Instructions to follow :: For the string "discriminate", state how many lines of the data hold it. Give nothing besides the number.

——

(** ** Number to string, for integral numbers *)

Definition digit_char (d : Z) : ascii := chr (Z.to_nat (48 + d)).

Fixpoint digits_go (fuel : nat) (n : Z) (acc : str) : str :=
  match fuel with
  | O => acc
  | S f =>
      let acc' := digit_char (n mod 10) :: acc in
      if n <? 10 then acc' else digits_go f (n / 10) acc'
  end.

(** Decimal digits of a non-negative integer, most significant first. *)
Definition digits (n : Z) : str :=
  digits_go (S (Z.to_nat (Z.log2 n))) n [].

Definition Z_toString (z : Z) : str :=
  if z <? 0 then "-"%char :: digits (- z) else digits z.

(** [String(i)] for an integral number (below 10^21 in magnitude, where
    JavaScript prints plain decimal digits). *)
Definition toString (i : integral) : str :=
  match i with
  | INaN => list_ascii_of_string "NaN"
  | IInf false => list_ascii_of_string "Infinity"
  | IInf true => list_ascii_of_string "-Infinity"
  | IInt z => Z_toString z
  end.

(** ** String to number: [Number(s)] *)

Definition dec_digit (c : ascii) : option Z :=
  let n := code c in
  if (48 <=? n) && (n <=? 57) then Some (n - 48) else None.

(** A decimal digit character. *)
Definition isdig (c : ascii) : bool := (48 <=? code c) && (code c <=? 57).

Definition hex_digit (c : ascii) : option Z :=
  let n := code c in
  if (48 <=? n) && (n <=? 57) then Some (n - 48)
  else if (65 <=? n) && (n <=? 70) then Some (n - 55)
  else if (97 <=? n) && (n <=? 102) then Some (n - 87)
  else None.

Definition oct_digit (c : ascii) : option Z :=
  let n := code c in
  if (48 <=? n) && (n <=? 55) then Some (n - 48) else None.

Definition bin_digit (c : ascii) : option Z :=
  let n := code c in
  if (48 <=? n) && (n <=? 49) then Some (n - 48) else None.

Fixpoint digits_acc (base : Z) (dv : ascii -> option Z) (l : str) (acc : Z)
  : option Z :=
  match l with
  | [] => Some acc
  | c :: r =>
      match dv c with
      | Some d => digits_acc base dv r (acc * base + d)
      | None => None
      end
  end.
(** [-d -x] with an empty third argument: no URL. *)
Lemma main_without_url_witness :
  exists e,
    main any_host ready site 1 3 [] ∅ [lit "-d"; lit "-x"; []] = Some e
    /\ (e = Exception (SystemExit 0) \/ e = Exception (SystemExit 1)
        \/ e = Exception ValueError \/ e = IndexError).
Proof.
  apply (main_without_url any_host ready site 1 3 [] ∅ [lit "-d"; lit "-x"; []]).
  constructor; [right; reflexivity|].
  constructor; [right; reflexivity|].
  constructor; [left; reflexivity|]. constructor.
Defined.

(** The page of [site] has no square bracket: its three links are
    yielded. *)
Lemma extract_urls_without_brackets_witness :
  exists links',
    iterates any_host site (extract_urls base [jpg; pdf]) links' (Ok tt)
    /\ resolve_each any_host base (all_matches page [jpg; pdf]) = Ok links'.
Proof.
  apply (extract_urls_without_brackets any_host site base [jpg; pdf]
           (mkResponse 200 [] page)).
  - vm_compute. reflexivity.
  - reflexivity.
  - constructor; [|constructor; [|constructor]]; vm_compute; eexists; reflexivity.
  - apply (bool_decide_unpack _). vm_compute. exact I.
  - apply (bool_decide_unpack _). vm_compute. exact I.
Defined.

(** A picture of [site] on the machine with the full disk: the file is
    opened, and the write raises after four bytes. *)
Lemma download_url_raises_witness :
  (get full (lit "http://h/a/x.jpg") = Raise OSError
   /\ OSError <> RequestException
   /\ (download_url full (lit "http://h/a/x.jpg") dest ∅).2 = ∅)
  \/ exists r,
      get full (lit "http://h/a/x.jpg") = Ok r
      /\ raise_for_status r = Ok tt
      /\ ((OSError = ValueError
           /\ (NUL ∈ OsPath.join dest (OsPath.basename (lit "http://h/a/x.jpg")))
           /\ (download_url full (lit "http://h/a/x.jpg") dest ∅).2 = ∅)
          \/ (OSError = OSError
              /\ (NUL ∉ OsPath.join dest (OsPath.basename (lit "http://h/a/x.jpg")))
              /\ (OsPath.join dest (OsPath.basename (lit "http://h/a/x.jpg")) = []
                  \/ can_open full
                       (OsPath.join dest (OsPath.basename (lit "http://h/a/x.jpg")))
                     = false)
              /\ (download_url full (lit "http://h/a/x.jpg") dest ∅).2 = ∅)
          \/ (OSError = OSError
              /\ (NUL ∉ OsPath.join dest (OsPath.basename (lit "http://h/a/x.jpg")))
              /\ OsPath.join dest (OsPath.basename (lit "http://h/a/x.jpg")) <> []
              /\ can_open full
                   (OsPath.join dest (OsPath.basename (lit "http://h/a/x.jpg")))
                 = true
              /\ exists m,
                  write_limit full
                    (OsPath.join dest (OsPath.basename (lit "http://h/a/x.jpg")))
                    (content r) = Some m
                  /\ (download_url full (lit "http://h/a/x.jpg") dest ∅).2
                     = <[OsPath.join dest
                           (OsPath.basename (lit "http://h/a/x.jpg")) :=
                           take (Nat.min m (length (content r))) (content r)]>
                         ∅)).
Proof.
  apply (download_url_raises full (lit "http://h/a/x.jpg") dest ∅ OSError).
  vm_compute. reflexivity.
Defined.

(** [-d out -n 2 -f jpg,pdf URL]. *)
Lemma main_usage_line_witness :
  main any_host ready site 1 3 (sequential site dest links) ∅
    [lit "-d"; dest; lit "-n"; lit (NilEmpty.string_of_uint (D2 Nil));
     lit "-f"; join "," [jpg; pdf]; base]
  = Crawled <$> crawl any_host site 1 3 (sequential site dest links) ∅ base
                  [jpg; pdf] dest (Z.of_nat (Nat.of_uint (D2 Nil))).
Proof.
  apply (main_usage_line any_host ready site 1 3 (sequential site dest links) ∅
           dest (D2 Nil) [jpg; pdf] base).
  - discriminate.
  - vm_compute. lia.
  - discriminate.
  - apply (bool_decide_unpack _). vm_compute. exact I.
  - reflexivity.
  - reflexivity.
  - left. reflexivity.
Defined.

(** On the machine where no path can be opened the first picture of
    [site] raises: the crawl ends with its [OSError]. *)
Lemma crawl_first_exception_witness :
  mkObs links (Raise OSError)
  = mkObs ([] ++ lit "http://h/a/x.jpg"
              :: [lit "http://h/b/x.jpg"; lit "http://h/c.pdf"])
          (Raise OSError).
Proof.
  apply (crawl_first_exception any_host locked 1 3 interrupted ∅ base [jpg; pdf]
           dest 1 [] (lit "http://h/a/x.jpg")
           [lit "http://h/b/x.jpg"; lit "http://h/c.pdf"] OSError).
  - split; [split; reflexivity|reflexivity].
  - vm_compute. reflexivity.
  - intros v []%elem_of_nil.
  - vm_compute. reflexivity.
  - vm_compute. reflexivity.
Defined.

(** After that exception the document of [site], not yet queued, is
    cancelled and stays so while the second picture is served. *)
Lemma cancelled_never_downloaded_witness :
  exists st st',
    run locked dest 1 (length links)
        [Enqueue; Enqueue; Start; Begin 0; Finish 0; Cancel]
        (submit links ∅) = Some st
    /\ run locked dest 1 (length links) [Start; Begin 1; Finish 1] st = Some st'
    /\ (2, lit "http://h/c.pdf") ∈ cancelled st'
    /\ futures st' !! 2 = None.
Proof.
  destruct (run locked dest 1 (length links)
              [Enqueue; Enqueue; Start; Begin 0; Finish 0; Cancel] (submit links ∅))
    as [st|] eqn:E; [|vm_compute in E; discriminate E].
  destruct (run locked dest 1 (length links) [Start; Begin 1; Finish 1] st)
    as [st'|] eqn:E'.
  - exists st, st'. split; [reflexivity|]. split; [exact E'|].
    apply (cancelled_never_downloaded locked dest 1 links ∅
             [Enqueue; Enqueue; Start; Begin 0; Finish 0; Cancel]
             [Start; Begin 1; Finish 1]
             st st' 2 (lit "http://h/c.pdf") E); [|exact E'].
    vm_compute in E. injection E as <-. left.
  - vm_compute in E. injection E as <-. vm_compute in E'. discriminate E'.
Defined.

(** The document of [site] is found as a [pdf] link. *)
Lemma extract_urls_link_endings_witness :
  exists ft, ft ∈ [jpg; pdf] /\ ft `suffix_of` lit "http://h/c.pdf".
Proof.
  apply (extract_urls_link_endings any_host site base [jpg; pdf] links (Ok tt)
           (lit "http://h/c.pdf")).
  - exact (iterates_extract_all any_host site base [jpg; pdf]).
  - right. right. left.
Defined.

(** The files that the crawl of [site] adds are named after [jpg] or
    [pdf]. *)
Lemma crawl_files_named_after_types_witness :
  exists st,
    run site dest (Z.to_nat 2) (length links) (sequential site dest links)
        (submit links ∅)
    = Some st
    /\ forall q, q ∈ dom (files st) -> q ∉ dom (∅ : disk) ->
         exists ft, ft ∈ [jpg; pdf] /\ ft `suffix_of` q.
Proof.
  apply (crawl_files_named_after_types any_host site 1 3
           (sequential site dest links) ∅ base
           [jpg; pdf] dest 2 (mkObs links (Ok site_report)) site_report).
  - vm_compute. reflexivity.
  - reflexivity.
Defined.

——

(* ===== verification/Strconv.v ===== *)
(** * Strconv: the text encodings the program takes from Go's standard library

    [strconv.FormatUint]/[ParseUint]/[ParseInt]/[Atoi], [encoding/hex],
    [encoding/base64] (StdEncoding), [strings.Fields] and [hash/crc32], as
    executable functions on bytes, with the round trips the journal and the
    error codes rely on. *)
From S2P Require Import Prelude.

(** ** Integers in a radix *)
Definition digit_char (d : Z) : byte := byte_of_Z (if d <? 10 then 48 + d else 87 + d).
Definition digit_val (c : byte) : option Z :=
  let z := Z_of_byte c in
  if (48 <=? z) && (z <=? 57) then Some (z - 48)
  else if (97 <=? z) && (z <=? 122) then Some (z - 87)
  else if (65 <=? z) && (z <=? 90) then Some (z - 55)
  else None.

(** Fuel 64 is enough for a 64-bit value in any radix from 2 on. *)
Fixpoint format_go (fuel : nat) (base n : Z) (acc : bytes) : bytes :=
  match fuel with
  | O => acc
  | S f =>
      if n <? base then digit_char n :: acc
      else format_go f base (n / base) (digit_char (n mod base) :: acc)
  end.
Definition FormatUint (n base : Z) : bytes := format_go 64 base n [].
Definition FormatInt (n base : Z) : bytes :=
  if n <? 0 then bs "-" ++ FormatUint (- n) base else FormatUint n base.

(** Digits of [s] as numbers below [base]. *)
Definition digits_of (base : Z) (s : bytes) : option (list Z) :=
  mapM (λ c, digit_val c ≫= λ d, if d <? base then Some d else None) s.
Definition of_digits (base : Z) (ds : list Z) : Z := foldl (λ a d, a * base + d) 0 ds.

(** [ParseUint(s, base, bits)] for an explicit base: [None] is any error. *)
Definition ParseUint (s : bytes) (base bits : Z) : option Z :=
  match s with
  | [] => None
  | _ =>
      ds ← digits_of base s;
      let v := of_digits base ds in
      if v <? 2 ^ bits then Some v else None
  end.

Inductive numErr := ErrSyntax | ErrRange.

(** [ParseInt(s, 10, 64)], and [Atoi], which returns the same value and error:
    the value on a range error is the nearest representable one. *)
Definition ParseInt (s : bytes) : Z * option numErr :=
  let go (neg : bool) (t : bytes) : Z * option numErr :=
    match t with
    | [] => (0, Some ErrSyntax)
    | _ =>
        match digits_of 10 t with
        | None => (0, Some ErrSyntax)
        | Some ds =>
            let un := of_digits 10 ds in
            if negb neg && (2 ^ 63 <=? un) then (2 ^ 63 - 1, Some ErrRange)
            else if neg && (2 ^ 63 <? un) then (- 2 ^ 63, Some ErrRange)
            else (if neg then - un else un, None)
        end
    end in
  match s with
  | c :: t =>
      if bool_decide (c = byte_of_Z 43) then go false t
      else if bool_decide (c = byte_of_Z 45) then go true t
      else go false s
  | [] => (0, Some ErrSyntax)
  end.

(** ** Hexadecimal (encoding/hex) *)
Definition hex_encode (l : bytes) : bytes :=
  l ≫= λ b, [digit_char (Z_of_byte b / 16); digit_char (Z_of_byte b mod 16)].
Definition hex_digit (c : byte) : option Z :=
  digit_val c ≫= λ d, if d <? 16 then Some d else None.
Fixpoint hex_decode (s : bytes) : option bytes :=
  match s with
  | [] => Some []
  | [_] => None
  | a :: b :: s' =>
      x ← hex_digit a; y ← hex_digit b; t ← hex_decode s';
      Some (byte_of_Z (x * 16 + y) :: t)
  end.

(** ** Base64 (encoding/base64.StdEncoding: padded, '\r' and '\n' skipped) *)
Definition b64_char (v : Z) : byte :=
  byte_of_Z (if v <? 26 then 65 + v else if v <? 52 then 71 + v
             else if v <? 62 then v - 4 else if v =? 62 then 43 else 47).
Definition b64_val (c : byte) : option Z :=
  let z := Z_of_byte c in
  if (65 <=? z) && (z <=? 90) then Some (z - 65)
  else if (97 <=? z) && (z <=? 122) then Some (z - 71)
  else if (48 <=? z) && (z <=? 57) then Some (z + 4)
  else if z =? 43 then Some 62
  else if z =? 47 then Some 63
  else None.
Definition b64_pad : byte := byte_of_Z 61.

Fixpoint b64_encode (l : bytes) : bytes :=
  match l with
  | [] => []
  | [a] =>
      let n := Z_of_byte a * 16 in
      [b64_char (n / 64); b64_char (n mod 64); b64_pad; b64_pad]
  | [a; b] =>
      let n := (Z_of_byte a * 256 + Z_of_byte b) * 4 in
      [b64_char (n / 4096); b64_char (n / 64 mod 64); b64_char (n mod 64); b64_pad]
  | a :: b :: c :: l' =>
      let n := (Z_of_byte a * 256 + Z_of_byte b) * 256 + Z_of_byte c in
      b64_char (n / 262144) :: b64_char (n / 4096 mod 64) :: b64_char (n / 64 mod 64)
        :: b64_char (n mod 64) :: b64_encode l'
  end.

——

Finished task :: 4